Mdm2 siRNA诱导LoVo细胞凋亡的研究

Apoptotic induction by mdm2 siRNA on human colorectal carcinoma cell lines LoVo

目的研究mdm2 siRNA(small interfering RNA)在诱导结直肠癌LoVo细胞凋亡的作用。方法将mdm2siRNA转染入LoVo中,通过RT-PCR和Western blot技术检测mdm2 mRNA及MDM2蛋白表达水平,应用生长曲线、流式细胞技术、TUNEL技术及MTT来检测mdm2 siRNA诱导LoVo细胞凋亡的效应。结果转染mdm2 siRNA后的Lo-Vo细胞中mdm2基因mRNA水平及MDM2蛋白表达水平明显减低;细胞的增殖受到明显的抑制;mdm2 siRNA在凋亡早期及晚期中均可发挥明显诱导作用;MTT观察可见药物顺铂对对照组细胞的半数抑制浓度是联合应用mdm2siRNA后的5.33倍。结论mdm2 siRNA能够有效的抑制mdm2基因的表达进而诱导结直肠癌LoVo细胞的凋亡,并且增加了LoVo细胞对细胞毒药物顺铂的敏感性。

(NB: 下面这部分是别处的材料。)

Lemma owner_map has w m l : (forall p, has (w p) = has p) -> owner has m l -> owner has m (map w l).
Proof.
  intros Hw Ho i. rewrite (Ho i). setoid_rewrite map_lookup_pc. split.
  - intros (p & Hp & Hm). exists (w p). rewrite Hw. eauto.
  - intros (p & (q & Hq & ->) & Hm). rewrite Hw in Hm. eauto.
Qed.

Lemma inv_wake w fl tl s : awake w -> inv fl tl s -> inv fl tl (set_thr (map w (thr s)) s).
Proof.
  intros Hw [[H1 H2 H3 H4 H5 H6 H7] [H8 H9 H10 H11 H12 H15 H13 H14]].
  assert (Ho : flat_map owned (map w (thr s)) = flat_map owned (thr s)) by (apply flat_map_map; intros p; apply Hw).
  assert (Hb : flat_map busy (map w (thr s)) = flat_map busy (thr s)) by (apply flat_map_map; intros p; apply Hw).
  split; constructor; cbn; rewrite ?Ho, ?Hb; try done.
  - intros i p (q & Hq & ->)%map_lookup_pc. apply Hw. by eapply H8.
  - apply owner_map; [apply Hw|done].
  - apply owner_map; [apply Hw|done].
  - intros Hl i (q & Hq & E)%map_lookup_pc. apply (H11 Hl i). rewrite Hq. f_equal. by apply Hw.
  - intros Hl i c (q & Hq & E)%map_lookup_pc. apply (H12 Hl i c). rewrite Hq. f_equal. by apply Hw.
  - intros (i & p & (q & Hq & ->)%map_lookup_pc & Hs) j (r & Hr & E)%map_lookup_pc.
    eapply (H15 ltac:(eexists i, q; split; [done|by destruct (Hw q) as (_ & _ & _ & _ & _ & _ & _ & <- & _)]) j).
    rewrite Hr. f_equal. by apply Hw.
  - intros (i & p & (q & Hq & ->)%map_lookup_pc & Hs) j p' (q' & Hq' & ->)%map_lookup_pc.
    destruct (Hw q') as (_ & _ & _ & _ & -> & -> & _). eapply H13; [|done].
    exists i, q. split; [done|]. by destruct (Hw q) as (_ & _ & _ & _ & _ & <- & _).
  - intros Hf. destruct (H14 Hf) as [Hj (i & p & Hp & Hs)]. split.
    + intros j p' (q & Hq & ->)%map_lookup_pc. destruct (Hw q) as (_ & _ & _ & _ & _ & _ & -> & _). by eapply Hj.
    + exists i, (w p). rewrite map_lookup_pc. split; [by exists p|]. by destruct (Hw p) as (_ & _ & _ & _ & _ & -> & _).
Qed.

(** ** Moving a task *)

Lemma busy_owned p t : t ∈ busy p -> t ∈ owned p.
Proof. destruct p; cbn; repeat case_match; set_solver. Qed.

Lemma owned_split fl tl s i p t : data_inv fl tl s -> thr s !! i = Some p -> owned p = [t] ->
  exists r, t :: fl ++ tl ++ r ++ leaked s ≡ₚ (seq 0 N) /\
    forall j q u, j <> i -> thr s !! j = Some q -> u ∈ owned q -> u ∈ r.
Proof.
  intros HD Hi Ho. destruct (flat_map_insert owned _ _ _ Hi) as (r & Hr & Hr'). exists r. split.
  - rewrite <-(iv_perm _ _ _ HD), Hr, Ho. solve_Permutation.
  - intros j q u Hj Hq Hu. pose proof (Hr' WExit) as Hw. cbn [owned app] in Hw. rewrite <-Hw.
    apply list_elem_of_In, in_flat_map. exists q. split; [|by apply list_elem_of_In].
    apply list_elem_of_In, (list_elem_of_lookup_2 _ j). by rewrite list_lookup_insert_ne.
Qed.

(** The task structure a thread has is inside the array, nobody else has it, and both
    queues have room. *)
Lemma owned_facts fl tl s i p t : data_inv fl tl s -> thr s !! i = Some p -> owned p = [t] ->
  (t < N)%nat /\ (length fl < N)%nat /\ (length tl < N)%nat /\ (t ∉ fl) /\ (t ∉ tl) /\
  forall j q, j <> i -> thr s !! j = Some q -> t ∉ owned q.
Proof.
  intros HD Hi Ho. destruct (owned_split _ _ _ _ _ _ HD Hi Ho) as (r & Hr & Hu).
  assert (Hnd : NoDup (t :: fl ++ tl ++ r ++ leaked s)) by (rewrite Hr; apply NoDup_seq).
  apply NoDup_cons in Hnd as [Hn _].
  assert (Ht : t ∈ seq 0 N) by (rewrite <-Hr; set_solver). apply elem_of_seq in Ht.
  pose proof (Permutation_length Hr) as Hl. rewrite length_seq in Hl. cbn [length] in Hl. rewrite !length_app in Hl.
  split_and!; [lia..|set_solver|set_solver|]. intros j q Hj Hq Hin. specialize (Hu j q t Hj Hq Hin). set_solver.
Qed.

Lemma queue_lt fl tl s t : data_inv fl tl s -> t ∈ fl ++ tl -> (t < N)%nat.
Proof.
  intros HD Ht. assert (H : t ∈ seq 0 N) by (rewrite <-(iv_perm _ _ _ HD); set_solver). apply elem_of_seq in H. lia.
Qed.

Lemma data_step i p p' fl tl fl' tl' s s' : data_inv fl tl s -> thr s !! i = Some p ->
  thr s' = <[i := p']> (thr s) -> tasks s' = tasks s ->
  holds (free_tasks_queue s') fl' -> holds (tasks_queue s') tl' ->
  owned p ++ fl ++ tl ++ leaked s ≡ₚ owned p' ++ fl' ++ tl' ++ leaked s' ->
  (accepted s = started s ++ map (at_ (tasks s)) tl -> accepted s' = started s' ++ map (at_ (tasks s)) tl') ->
  (forall r, started s ≡ₚ ran s ++ dropped s ++ map (at_ (tasks s)) (busy p) ++ r ->
    started s' ≡ₚ ran s' ++ dropped s' ++ map (at_ (tasks s)) (busy p') ++ r) ->
  (Forall (fun x => routine_cb x <> None) (ran s) -> Forall (fun x => routine_cb x <> None) (ran s')) ->
  (Forall (fun x => routine_cb x = None) (dropped s) -> Forall (fun x => routine_cb x = None) (dropped s')) ->
  (length (leaked s) = length (dropped s) -> length (leaked s') = length (dropped s')) ->
  data_inv fl' tl' s'.
Proof.
  intros [H1 H2 H3 H4 H5 H6 (H7 & H8 & H9)] Hi Et Ek Hfl Htl Hp Ha Hs Hr Hd Hl.
  constructor; rewrite ?Et, ?Ek; auto.
  - destruct (flat_map_insert owned _ _ _ Hi) as (r & Ho & Ho'). rewrite Ho', <-H3, Ho.
    transitivity ((owned p' ++ fl' ++ tl' ++ leaked s') ++ r); [solve_Permutation|]. rewrite <-Hp. solve_Permutation.
  - destruct (flat_map_insert busy _ _ _ Hi) as (r & Ho & Ho'). rewrite Ho', map_app. apply Hs.
    by rewrite H6, Ho, map_app.
Qed.

(** Writing the structure a thread has. *)
Lemma data_write i p p' t x fl tl s : data_inv fl tl s -> thr s !! i = Some p -> owned p = [t] ->
  owned p' = [t] -> busy p = [] -> busy p' = [] ->
  data_inv fl tl (set_pc i p' (set_tasks (<[t := x]> (tasks s)) s)).
Proof.
  intros HD Hi Ho Ho' Hb Hb'. destruct (owned_facts _ _ _ _ _ _ HD Hi Ho) as (Hlt & _ & _ & _ & Htl & Hoth).
  destruct HD as [H1 H2 H3 H4 H5 H6 H7].
  assert (Hat : forall l, t ∉ l -> map (at_ (<[t := x]> (tasks s))) l = map (at_ (tasks s)) l).
  { intros l Hn. apply map_ext_in. intros u Hu%list_elem_of_In. unfold at_.
    rewrite list_lookup_insert_ne by set_solver. done. }
  constructor; cbn; try done.
  - rewrite <-H3. by rewrite (flat_map_same owned _ i p p') by congruence.
  - by rewrite length_insert.
  - by rewrite Hat.
  - rewrite H6, (flat_map_same busy _ i p p') by congruence. rewrite Hat; [done|].
    intros (q & Hq & Hin)%list_elem_of_In%in_flat_map. apply list_elem_of_In in Hin, Hq.
    apply list_elem_of_lookup in Hq as [j Hj]. destruct (decide (j = i)) as [->|Hne].
    + simplify_eq. rewrite Hb in Hin. set_solver.
    + apply (Hoth j q Hne Hj). by apply busy_owned.
Qed.

(** What the other threads promise does not depend on that structure. *)
Lemma pc_ok_write stop ts p t x : t ∉ owned p -> pc_ok stop ts p -> pc_ok stop (<[t := x]> ts) p.
Proof. destruct p; cbn; try done; intros Hn Hl; by rewrite list_lookup_insert_ne by set_solver. Qed.

(** ** Each step keeps the invariant *)

(** The outcome of a step: the thread is blocked, or the invariant holds again; in
    particular the step is inside the pool's objects. *)
Definition good (r : res (option state)) : Prop :=
  match r with Ret (Some s') => exists fl tl, inv fl tl s' | Ret None => True | _ => False end.

(** The side conditions of a step that moves no task. *)
Definition plain (p p' : pc) (fl tl : list nat) (s : state) : Prop :=
  owned p' = owned p /\ busy p' = busy p /\ pc_ok (stop_flag s) (tasks s) p' /\
  (p' = WSleep -> tl = []) /\ (forall c, p' = CSleep c -> fl = []) /\
  (p' = WSleep -> stop_flag s = false) /\
  (past_cast p' = true -> past_cast p = true \/ forall j, thr s !! j <> Some WSleep) /\
  (stopping p' = true -> stopping p = true) /\
  (idle p || stopping p = true -> idle p' || stopping p' = true) /\
  (freed s = true -> joined p' = true /\ (stopping p = true -> stopping p' = true)).

Section Moves.
Context (i : nat) (p : pc) (fl tl : list nat) (s : state).
Context (Hinv : inv fl tl s) (Hi : thr s !! i = Some p).

Lemma good_goto p' : plain p p' fl tl s -> has_mutex p' = has_mutex p -> has_free_mutex p' = has_free_mutex p ->
  good (goto i p' s).
Proof.
  intros (Ho & Hb & Hp & Hs & Hsf & Hsw & Hca & Hst & Hid & Hfr) Hm Hfm. exists fl, tl.
  apply (inv_goto i p p' (mutex s) (free_tasks_mutex s)); try done; by left.
Qed.

Lemma good_lock p' : plain p p' fl tl s -> has_mutex p' = true -> has_free_mutex p' = has_free_mutex p ->
  good (lock i p' s).
Proof.
  intros (Ho & Hb & Hp & Hs & Hsf & Hsw & Hca & Hst & Hid & Hfr) Hm Hfm. unfold lock.
  destruct (mutex s) eqn:E; [done|]. exists fl, tl.
  apply (inv_goto i p p' (Some i) (free_tasks_mutex s)); try done; [right; by left|by left].
Qed.

Lemma good_unlock p' : plain p p' fl tl s -> has_mutex p = true -> has_mutex p' = false ->
  has_free_mutex p' = has_free_mutex p -> good (unlock i p' s).
Proof.
  intros (Ho & Hb & Hp & Hs & Hsf & Hsw & Hca & Hst & Hid & Hfr) Hm Hm' Hfm. exists fl, tl.
  apply (inv_goto i p p' None (free_tasks_mutex s)); try done; [right; by right|by left].
Qed.

Lemma good_lock_free p' : plain p p' fl tl s -> has_free_mutex p' = true -> has_mutex p' = has_mutex p ->
  good (lock_free i p' s).
Proof.
  intros (Ho & Hb & Hp & Hs & Hsf & Hsw & Hca & Hst & Hid & Hfr) Hm Hfm. unfold lock_free.
  destruct (free_tasks_mutex s) eqn:E; [done|]. exists fl, tl.
  apply (inv_goto i p p' (mutex s) (Some i)); try done; [by left|right; by left].
Qed.

Lemma good_unlock_free p' : plain p p' fl tl s -> has_free_mutex p = true -> has_free_mutex p' = false ->
  has_mutex p' = has_mutex p -> good (unlock_free i p' s).
Proof.
  intros (Ho & Hb & Hp & Hs & Hsf & Hsw & Hca & Hst & Hid & Hfr) Hm Hm' Hfm. exists fl, tl.
  apply (inv_goto i p p' (mutex s) None); try done; [by left|right; by right].
Qed.
End Moves.

(** The conditions of a plain step, by evaluation. *)
Ltac plain := unfold plain; cbn; split_and!; try done; try congruence; try naive_solver.

Lemma get_task_ok fl tl s i p t : data_inv fl tl s -> thr s !! i = Some p -> owned p = [t] ->
  get_task_at s t = Ret (at_ (tasks s) t).
Proof.
  intros HD Hi Ho. destruct (owned_facts _ _ _ _ _ _ HD Hi Ho) as (Hlt & _). unfold get_task_at, at_.
  rewrite <-(iv_len _ _ _ HD) in Hlt. apply lookup_lt_is_Some in Hlt as [x ->]. done.
Qed.

(** A write of the structure a thread has, after which it holds [x] in [p']. *)
Lemma good_write i p p' t x fl tl s : inv fl tl s -> thr s !! i = Some p -> owned p = [t] -> owned p' = [t] ->
  busy p = [] -> busy p' = [] -> freed s = false -> pc_ok (stop_flag s) (<[t := x]> (tasks s)) p' ->
  has_mutex p' = has_mutex p -> has_free_mutex p' = has_free_mutex p -> stopping p' = false ->
  (idle p || stopping p = true -> idle p' || stopping p' = true) ->
  good (s' ← put_task_at s t x; goto i p' s').
Proof.
  intros [HD HC] Hi Ho Ho' Hb Hb' Hf Hp Hm Hfm Hst Hid.
  destruct (owned_facts _ _ _ _ _ _ HD Hi Ho) as (Hlt & _ & _ & _ & _ & Hoth).
  unfold put_task_at. rewrite (proj2 (Nat.ltb_lt _ _)) by (rewrite (iv_len _ _ _ HD); done). bind.
  exists fl, tl. split; [by eapply data_write|].
  eapply ctrl_set; try done; cbn; try (by left); try congruence.
  - intros j q Hne Hj. apply pc_ok_write. by eapply Hoth.
  - intros Hl. split; [|by apply HC]. intros ->. done.
  - intros Hl. split; [|by apply HC]. intros c ->. done.
  - by intros ->.
  - destruct p'; done.
Qed.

Objective To investigate the effect of mdm2 Small interfering RNA（siRNA） on apoptosis in human colorectal carcinoma cell lines LoVo cells. Methods LoVo cells were transfected with mdm2 siRNA. RTPCR and Western blot analysis of mdm2 mRNA and protein expression in LoVo cells. Growth curve, Flowcytometry, TUNEL assay and MTr colorimetry were used for determination of apoptosis in LoVo cells. Results Transfection of LoVo ceils with mdm2 siRNA significantly inhibited MDM2 expression at both mRNA and protein level in LoVo cells; treatment of LoVo cells with mdm2 siRNA resulted in growth inhibition; this significantly increased apoptotic cell rate. mdm2 siRNA had an effect on induction of either early or late stage apoptosis. We also found that when combined with DDP,mdm2 siRNA significantly inhibited tumor growth with reductions in tumor cells compared with that seen with mdm2 siRNA. Conclusion Mdm2 siRNA effectively inhibits mdm2 gene expression in LoVo cells and leads to induction of apoptosis in LoVo cells. And it also enhances the sensitivity to DDP. The use of mdm2 siRNA technique may provide a novel therapeutic approach to treat tumors.